L'éphémère laissé pour mort engendre sans compter des rejetons qu'il convient tout à la fois de ramasser et de déposer à l'avant du chemin pour attester d'une voie auprès de ceux qui viennent en second, comme des premiers de cordée, mais aussi pour leur signifier qu'il est encore temps de donner ses lettres à ce qui serait sans cela demeuré dans l'insignifiance.
Des étourneaux font un conciliabule sur l'épicéa de chez Maurice avant de disparaître eux aussi comme un nuage d'hirondelles. Lis avec peine le Plan d'études romand, mes yeux se ferment, je n'y puis rien, trop c'est trop. Rien de bien nouveau dans le fond, mais l'ambition démesurée de vouloir tout dire.

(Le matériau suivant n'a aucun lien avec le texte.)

Lemma start_task_found env k st task :
  tasks st !! k = Some task →
  ∃ evs,
    (∃ p, start_body env k task st = (Returns p, started env k task p evs st) ∧
          start_task env k st = (true, started env k task p evs st) ∧
          In (EvPopen (workspace st // py ".agent-cluster" // py "scripts"
                         // (id task ++ py ".sh"))
                      (worktree_path (workspace st) task)) evs) ∨
    (∃ e, start_body env k task st = (Raises e, add_trace evs st) ∧
          start_task env k st =
            (false, _save_tasks (update_task k (mark_failed e) (add_trace evs st)))).
Proof.
  intros Hk. unfold start_task. rewrite Hk.
  destruct (start_body_spec env k task st) as (evs & H & _).
  exists evs. destruct (start_body env k task st) as [[p|e] st'].
  - destruct H as [Hin ->]. left. by exists p.
  - subst st'. right. by exists e.
Qed.

(** ** Start *)

(** C5. [start_task] on an id that is not in the store returns [False] and
    changes nothing: the task mapping, the record file and every other
    component of the state are the ones before the call. *)
Theorem C5_start_unknown_id env k st :
  tasks st !! k = None →
  start_task env k st = (false, st) ∧
  tasks (start_task env k st).2 = tasks st ∧
  tasks_file (start_task env k st).2 = tasks_file st.
Proof.
  intros Hk. unfold start_task. by rewrite Hk.
Qed.

(** C6. When the [try] block of [start_task] raises on an existing task,
    [start_task] returns [False]; the record then has status [failed] and
    the exception text as [error], the record file holds the updated
    mapping, and the external calls made before the exception stay as they
    are: the trace is the one at the point of the exception, which extends
    the trace before the call. *)
Theorem C6_start_exception env k st task e st1 :
  tasks st !! k = Some task →
  start_body env k task st = (Raises e, st1) →
  ∃ st', start_task env k st = (false, st') ∧
         tasks st' !! k = Some (mark_failed e task) ∧
         status (mark_failed e task) = failed ∧
         error (mark_failed e task) = Some e ∧
         tasks_file st' = Records (tasks st') ∧
         trace st' = trace st1 ∧
         ∃ evs, trace st1 = trace st ++ evs.
Proof.
  intros Hk Hbody.
  destruct (start_task_found env k st task Hk) as (evs & [(p & Hb & _)|(e' & Hb & Hs)]);
    rewrite Hbody in Hb; simplify_eq.
  eexists; split; [exact Hs|]. simpl.
  rewrite lookup_alter_eq, Hk. split_and!; try done. by exists evs.
Qed.

(** ** Status *)

Lemma check_task_status_unknown env k st :
  tasks st !! k = None → check_task_status env k st = (TaskNotFound, st).
Proof. intros Hk. unfold check_task_status. by rewrite Hk. Qed.

(** ** Stop and delete *)

Lemma stop_task_tasks env k st :
  tasks (stop_task env k st).2 = tasks st ∨
  tasks (stop_task env k st).2 = alter (mark_failed (py "Stopped by user")) k (tasks st).
Proof.
  unfold stop_task. repeat case_match; simpl; auto.
Qed.

(** C7. [delete_task] on an existing id returns [True] whatever the world
    answers to the stop it attempts first; afterwards the record is gone
    from the mapping (the other records are untouched), the record file
    holds the new mapping, and [check_task_status] on that id answers
    "Task not found". *)
Theorem C7_delete_removes env k st t :
  tasks st !! k = Some t →
  ∃ st', delete_task env k st = (true, st') ∧
         tasks st' = delete k (tasks st) ∧
         tasks st' !! k = None ∧
         tasks_file st' = Records (tasks st') ∧
         ∀ env', check_task_status env' k st' = (TaskNotFound, st').
Proof.
  intros Hk. unfold delete_task. rewrite Hk.
  eexists; split; [reflexivity|].
  assert (Hdel : tasks (_save_tasks (set_tasks (delete k (tasks (stop_task env k st).2))
                                       (stop_task env k st).2)) = delete k (tasks st)).
  { simpl. destruct (stop_task_tasks env k st) as [->| ->]; [done|].
    apply delete_alter_eq. }
  split_and!.
  - exact Hdel.
  - rewrite Hdel. apply lookup_delete_eq.
  - done.
  - intros env'. apply check_task_status_unknown. rewrite Hdel. apply lookup_delete_eq.
Qed.

(** ** Effect of each operation on the state *)

Lemma check_task_status_effect env k st :
  (check_task_status env k st).2 = st ∨
  ∃ t proc rc, tasks st !! k = Some t ∧ status t = running ∧
               RUNNING_AGENTS st !! k = Some proc ∧
               proc_poll env (pid proc) = Some rc ∧
               check_task_status env k st =
                 (TaskInfo (make_view (mark_completed (datetime_now env) t)),
                  completed_state (datetime_now env) k st).
Proof.
  unfold check_task_status.
  destruct (tasks st !! k) as [t|] eqn:Hk; [|by left].
  destruct (status t) eqn:Hs; try by left.
  destruct (RUNNING_AGENTS st !! k) as [proc|] eqn:Hr; [|by left].
  destruct (proc_poll env (pid proc)) as [rc|] eqn:Hp; [|by left].
  right. by exists t, proc, rc.
Qed.

Lemma stop_task_effect env k st :
  ((stop_task env k st).1 = false ∧
   ∃ evs, (stop_task env k st).2 = add_trace evs st) ∨
  ∃ t proc, tasks st !! k = Some t ∧ RUNNING_AGENTS st !! k = Some proc ∧
            killpg env (pid proc) = Returns tt ∧
            stop_task env k st = (true, stopped_state k proc st).
Proof.
  unfold stop_task.
  destruct (tasks st !! k) as [t|] eqn:Hk;
    [|left; split; [done|]; exists []; by rewrite add_trace_nil].
  destruct (RUNNING_AGENTS st !! k) as [proc|] eqn:Hr;
    [|left; split; [done|]; exists []; by rewrite add_trace_nil].
  destruct (killpg env (pid proc)) as [[]|e] eqn:Hkill.
  - right. by exists t, proc.
  - left. split; [done|]. by eexists.
Qed.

Les filles rentrent et mangent une glace avant de faire leurs devoirs. Elles descendent ensuite au bas du hameau rejoindre une amie. Vais chercher Arthur à l'arrêt TL, content de sa journée, mais avec un chagrin que Sandra devinera lorsqu'elle rentrera, il mange quelques biscuits, écrit un texte pour son blogue qu'il a laissé de côté tout l'été. Les entraînements de trial reprennent à 18 heures, il y va peu décidé mais y va. Je reste seul avec les filles qui ont renoncé à chercher un terrain d'entente et se chamaillent. On mange quand même, vais chercher Arthur à Ropraz, Sandra rentre de Vufflens où elle a participé ce soir au deuxième des quatre cours obligatoires de dressage à Vufflens.
C'était mon deuxième jour au fond de la mine, pas besoin d'imaginer la suite, je la connais, le soleil va se faire rare, il ne faudra pas rater ses rendez-vous.